The plan announced Thursday by the Family and Social Services Administration for Indiana’s six state hospitals would cost about 500 people their jobs.

The FSSA said moving patients with chronic addictions or mental disabilities into home or community-based services is expected to reduce the number of patients at the six hospitals by about 30 percent and save the state $15 million a year.

But state Rep. Tom Saunders, R-Lewisville, said he was outraged by the plan and questioned its wisdom.
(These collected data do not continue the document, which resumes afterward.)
(** A constructor that accepts every configuration and returns a client
    that is connected and has received no call. *)
Definition accepting_client : ClientFactory :=
  λ cfg, Ok (mkClient cfg false 0 []).

(** A constructor that refuses every configuration. *)
Definition refusing_client : ClientFactory :=
  λ _, Raise TypeError.

(** ** Invariants and views of a cursor *)

(** The cursor with its row buffer blanked: two cursors that agree on
    it differ in [_rows] at most. *)
Definition without_rows (c : Cursor) : Cursor := set_rows (OVal VNone) c.

(** Columns and types are both unset, both empty, or two tuples of one
    length. *)
Definition paired (c : Cursor) : Prop :=
  (_columns c = VNone ∧ _types c = VNone)
  ∨ (_columns c = VList [] ∧ _types c = VList [])
  ∨ ∃ a b, _columns c = VTuple a ∧ _types c = VTuple b ∧ length a = length b.

(** The column names a cursor holds. *)
Definition column_names (c : Cursor) : list PyVal :=
  match _columns c with
  | VTuple l | VList l => l
  | _ => []
  end.

Definition closed_for_good (w : World) : Prop :=
  _state (self w) = CURSOR_CLOSED ∧ disconnected (_client (self w)) = true.

(** The descriptor the adapter builds for a header pair. *)
Definition descriptor_of (nt : string * string) : Descriptor :=
  mkDescriptor (VStr nt.1) (VStr nt.2) VNone VNone VNone VNone true.

(** ** Sample inputs *)

Definition sample_client : Client :=
  mkClient (FromUrl "clickhouse://localhost") false 0 [].

Definition sample_header : list (string * string) := [("x", "UInt8")].

Definition sample_rows : list PyVal := [VTuple [VInt 1]; VTuple [VInt 2]].

(** A server answering every buffered call with two rows of one column. *)
Definition buffered_server : Server :=
  λ _, Ok (OVal (VTuple [VList sample_rows; header_val sample_header])).

(** The same result as a lazy sequence: the header, then the rows. *)
Definition streaming_server : Server :=
  λ _, Ok (OIter (mkIter (header_val sample_header :: sample_rows) EndStop)).

(** A server on which every call fails with the native error. *)
Definition failing_server : Server :=
  λ _, Raise (DriverError "Code: 60. Table default.t does not exist").

(** A server whose lazy answer fails with the native error when its
    first element is asked for. *)
Definition lazily_failing_server : Server :=
  λ _, Ok (OIter (mkIter []
              (EndRaise (DriverError "Code: 210. Connection refused")))).

Definition new_world : World := mkWorld ∅ (Cursor__init__ sample_client).

Definition streaming_world : World :=
  (on_self (set_stream_results true 100) new_world).2.

Definition buffered_finished : World :=
  (execute buffered_server "SELECT x FROM t" VNone new_world).2.

Definition streaming_finished : World :=
  (execute streaming_server "SELECT x FROM t" VNone streaming_world).2.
“I understand we are all under financial stress, as a state and as individuals,” he said Friday in a statement. “However, sending patients home from a mental hospital when they need care shouldn’t be the solution. Where do they go if they need help, especially since we have moved them out of our assistance?”

The biggest changes and the layoffs will come at the Logansport and Richmond state hospitals, while units at the Evansville and Madison hospitals will be converted to care for those with serious mental illnesses.

Richmond State Hospital will have 106 of 600 workers laid off and its patient capacity cut from 312 to 211 and its youth services and substance abuse units will close.

Kim Lairson, president of the east-central Indiana chapter of the National Alliance on Mental Illness, said there has been a waiting list to get into the Richmond hospital.

She said many people with mental illnesses end up in prisons instead of psychiatric hospitals after committing violent crimes that are “the result of ill people being out in the community and making very drastic errors.”

“There is a place for state hospitals and there are people — people who are a danger to themselves and/or other people — that need the care the state hospital provides,” Lairson said Friday.

Jeff Cappa, chief deputy of the Wayne County Sheriff’s Department, said the Richmond hospital’s downsizing “could put a strain on local resources.” He said the Wayne County Jail cannot provide treatment for the mentally ill.

Cappa said it’s unclear what kind of impact it could have for area law enforcement.

“Obviously, we’re going to have to wait and see,” he said.